Looking at the code as a human it's very clear what this is supposed to
be, but not from the individual machines perspective.
Obviously we want to extract the `gap-y-*` classes here.
To solve this problem, we will run over an additional slice of the
input, starting at the position before the machines started parsing
until the position where the machines stopped parsing.
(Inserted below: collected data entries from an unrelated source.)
#[global] Instance v4_handle : VoteStateHandle VoteStateV4 := {
  votes := v4_votes;
  set_votes := v4_set_votes;
  contains_slot s := votes_contain (v4_votes s);
  last_lockout s := lockout <$> last (v4_votes s);
  last_voted_slot s := slot <$> (lockout <$> last (v4_votes s));
  root_slot := v4_root_slot;
  set_root_slot := v4_set_root_slot;
  current_epoch s := current_epoch_of (v4_epoch_credits s);
  epoch_credits := v4_epoch_credits;
  set_epoch_credits := v4_set_epoch_credits;
  last_timestamp := v4_last_timestamp;
  set_last_timestamp := v4_set_last_timestamp
}.

(** ** The handler dispatches on the version *)
Definition on_target {A} (f3 : VoteStateV3 -> A) (f4 : VoteStateV4 -> A) (s : VoteStateHandler) : A :=
  match target_state s with
  | V3 v3 => f3 v3
  | V4 v4 => f4 v4
  end.

Definition new_v3 (s : VoteStateV3) : VoteStateHandler := MkHandler (V3 s).
Definition new_v4 (s : VoteStateV4) : VoteStateHandler := MkHandler (V4 s).

#[global] Instance handler_handle : VoteStateHandle VoteStateHandler := {
  votes := on_target votes votes;
  set_votes s x := on_target (fun v3 => new_v3 (set_votes v3 x)) (fun v4 => new_v4 (set_votes v4 x)) s;
  contains_slot s x := on_target (fun v3 => contains_slot v3 x) (fun v4 => contains_slot v4 x) s;
  last_lockout := on_target last_lockout last_lockout;
  last_voted_slot := on_target last_voted_slot last_voted_slot;
  root_slot := on_target root_slot root_slot;
  set_root_slot s x :=
    on_target (fun v3 => new_v3 (set_root_slot v3 x)) (fun v4 => new_v4 (set_root_slot v4 x)) s;
  current_epoch := on_target current_epoch current_epoch;
  epoch_credits := on_target epoch_credits epoch_credits;
  set_epoch_credits s x :=
    on_target (fun v3 => new_v3 (set_epoch_credits v3 x)) (fun v4 => new_v4 (set_epoch_credits v4 x)) s;
  last_timestamp := on_target last_timestamp last_timestamp;
  set_last_timestamp s x :=
    on_target (fun v3 => new_v3 (set_last_timestamp v3 x)) (fun v4 => new_v4 (set_last_timestamp v4 x)) s
}.

Definition authorized_withdrawer : VoteStateHandler -> Pubkey :=
  on_target v3_authorized_withdrawer v4_authorized_withdrawer.
Definition set_authorized_withdrawer (s : VoteStateHandler) (x : Pubkey) : VoteStateHandler :=
  on_target (fun v3 => new_v3 (v3_set_authorized_withdrawer v3 x))
    (fun v4 => new_v4 (v4_set_authorized_withdrawer v4 x)) s.
Definition authorized_voters : VoteStateHandler -> AuthorizedVoters :=
  on_target v3_authorized_voters v4_authorized_voters.
Definition commission : VoteStateHandler -> Z := on_target v3_commission v4_commission.
Definition set_commission (s : VoteStateHandler) (x : Z) : VoteStateHandler :=
  on_target (fun v3 => new_v3 (v3_set_commission v3 x)) (fun v4 => new_v4 (v4_set_commission v4 x)) s.
Definition node_pubkey : VoteStateHandler -> Pubkey := on_target v3_node_pubkey v4_node_pubkey.
Definition set_node_pubkey (s : VoteStateHandler) (x : Pubkey) : VoteStateHandler :=
  on_target (fun v3 => new_v3 (v3_set_node_pubkey v3 x)) (fun v4 => new_v4 (v4_set_node_pubkey v4 x)) s.
(** Version 3 has no such field. *)
Definition set_block_revenue_collector (s : VoteStateHandler) (x : Pubkey) : VoteStateHandler :=
  on_target (fun v3 => new_v3 v3) (fun v4 => new_v4 (v4_set_block_revenue_collector v4 x)) s.

(** [VoteError::into]. *)
Definition from_vote_error (e : VoteError) : InstructionError := Ctx.Custom (vote_error_code e).

(** ** Voters *)
Definition v3_get_and_update_authorized_voter (self : VoteStateV3) (current_epoch : Epoch) :
    VoteStateV3 * result InstructionError Pubkey :=
  match voters_get_and_cache (v3_authorized_voters self) current_epoch with
  | (voters, None) => (v3_set_voters self voters, Err Ctx.InvalidAccountData)
  | (voters, Some pubkey) => (v3_set_voters self (voters_purge voters current_epoch), Ok pubkey)
  end.

Definition v4_get_and_update_authorized_voter (self : VoteStateV4) (current_epoch : Epoch) :
    VoteStateV4 * result InstructionError Pubkey :=
  match voters_get_and_cache (v4_authorized_voters self) current_epoch with
  | (voters, None) => (v4_set_voters self voters, Err Ctx.InvalidAccountData)
  | (voters, Some pubkey) =>
      (v4_set_voters self (voters_purge voters (sat_sub current_epoch 1)), Ok pubkey)
  end.

Definition get_and_update_authorized_voter (s : VoteStateHandler) (current_epoch : Epoch) :
    VoteStateHandler * result InstructionError Pubkey :=
  on_target
    (fun v3 => let '(v3, r) := v3_get_and_update_authorized_voter v3 current_epoch in (new_v3 v3, r))
    (fun v4 => let '(v4, r) := v4_get_and_update_authorized_voter v4 current_epoch in (new_v4 v4, r)) s.

Definition v3_set_new_authorized_voter (self : VoteStateV3) (authorized_pubkey : Pubkey)
    (current_epoch target_epoch : Epoch) (verify : Pubkey -> result InstructionError unit) :
    result InstructionError VoteStateV3 :=
  let '(self, r) := v3_get_and_update_authorized_voter self current_epoch in
  epoch_authorized_voter ← r;
  _ ← verify epoch_authorized_voter;
  if voters_contains (v3_authorized_voters self) target_epoch
  then Err (from_vote_error TooSoonToReauthorize)
  else
    match voters_last (v3_authorized_voters self) with
    | None => Err Ctx.InvalidAccountData
    | Some (latest_epoch, latest_authorized_pubkey) =>
        self ←
          (if negb (latest_authorized_pubkey =? authorized_pubkey) then
             let epoch_of_last_authorized_switch :=
               from_option (fun range => range.2) 0 (prior_last (v3_prior_voters self)) in
             if target_epoch <=? latest_epoch then Err Ctx.InvalidAccountData
             else
               Ok (v3_set_prior_voters self
                     (prior_append (v3_prior_voters self)
                        (latest_authorized_pubkey, epoch_of_last_authorized_switch, target_epoch)))
           else Ok self);
        Ok (v3_set_voters self (voters_insert (v3_authorized_voters self) target_epoch authorized_pubkey))
    end.

Definition v4_set_new_authorized_voter (self : VoteStateV4) (authorized_pubkey : Pubkey)
    (current_epoch target_epoch : Epoch) (verify : Pubkey -> result InstructionError unit) :
    result InstructionError VoteStateV4 :=
  let '(self, r) := v4_get_and_update_authorized_voter self current_epoch in
  epoch_authorized_voter ← r;
  _ ← verify epoch_authorized_voter;
  if voters_contains (v4_authorized_voters self) target_epoch
  then Err (from_vote_error TooSoonToReauthorize)
  else
    Ok (v4_set_voters self (voters_insert (v4_authorized_voters self) target_epoch authorized_pubkey)).

Definition set_new_authorized_voter (s : VoteStateHandler) (authorized_pubkey : Pubkey)
    (current_epoch target_epoch : Epoch) (verify : Pubkey -> result InstructionError unit) :
    result InstructionError VoteStateHandler :=
  on_target
    (fun v3 => v3 ← v3_set_new_authorized_voter v3 authorized_pubkey current_epoch target_epoch verify;
               Ok (new_v3 v3))
    (fun v4 => v4 ← v4_set_new_authorized_voter v4 authorized_pubkey current_epoch target_epoch verify;
               Ok (new_v4 v4)) s.

(** ** Conversion *)
Definition DEFAULT_BLOCK_REVENUE_COMMISSION_BPS : Z := 10000.

Definition landed_votes_from_lockouts (l : list Lockout) : list LandedVote := landed_from <$> l.

Definition try_convert_to_vote_state_v4 (versioned : VoteStateVersions) (vote_pubkey : Pubkey) :
    result InstructionError VoteStateV4 :=
  match versioned with
  | Version0_23_5 => Err Ctx.UninitializedAccount
  | Version1_14_11 s =>
      Ok (MkVoteStateV4 (v1_node_pubkey s) (v1_authorized_withdrawer s) vote_pubkey (v1_node_pubkey s)
            (sat_mul 16 (v1_commission s) 100) 10000 0 None (landed_votes_from_lockouts (v1_votes s))
            (v1_root_slot s) (v1_authorized_voters s) (v1_epoch_credits s) (v1_last_timestamp s))
  | VersionV3 s =>
      Ok (MkVoteStateV4 (v3_node_pubkey s) (v3_authorized_withdrawer s) vote_pubkey (v3_node_pubkey s)
            (sat_mul 16 (v3_commission s) 100) 10000 0 None (v3_votes s)
            (v3_root_slot s) (v3_authorized_voters s) (v3_epoch_credits s) (v3_last_timestamp s))
  | VersionV4 s => Ok s
  end.

(** [TowerVoteState::from] of a vote state. *)
Definition tower_from_v3 (s : VoteStateV3) : TowerVoteState :=
  MkTowerVoteState (lockout <$> v3_votes s) (v3_root_slot s).
Definition tower_from_v4 (s : VoteStateV4) : TowerVoteState :=
  MkTowerVoteState (lockout <$> v4_votes s) (v4_root_slot s).
Definition tower_from_v1 (s : VoteState1_14_11) : TowerVoteState :=
  MkTowerVoteState (v1_votes s) (v1_root_slot s).
End Versions.

(** ** The three implementations keep the laws of the interface *)
Section Laws.
Context `{VI : VoteInterface} `{AI : VotersInterface}.

Lemma current_epoch_of_spec (l : list EpochCredit) :
  current_epoch_of l = default 0 ((fun c => c.1.1) <$> last l).
Proof. destruct l as [|c l]; [done|]. unfold current_epoch_of. by destruct (last (c :: l)). Qed.

#[global] Instance v3_handle_laws : VoteStateHandleLaws VoteStateV3.
Proof.
  split; intros [] **; simplify_eq/=; try done.
  - destruct s'. unfold handle_rest in *. simplify_eq/=. done.
  - by destruct (last _).
  - apply current_epoch_of_spec.
Qed.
That slice will be this one: `[CssClass("gap-y-6")]` (we already skipped
over the whitespace). Now, for every `[` character we see, will start a
new `CandidateMachine` right after the `[`'s position and run the
machines over that slice. This will now eventually extract the `gap-y-6`
class.
The next question is, what if there was a `:` (e.g.:
`[CssClass("gap-y-6")]:`), then the `VariantMachine` would complete, but
the `UtilityMachine` will not because not exists after it. We will apply
the same idea in this case.
Another issue is if we _do_ have actual overlapping ranges. E.g.: `let
classes = ['[color:red]'];`. This will extract both the `[color:red]`
and `color:red` classes. You have to use your imagination, but the last
one has the exact same structure as `hover:flex` (variant + utility).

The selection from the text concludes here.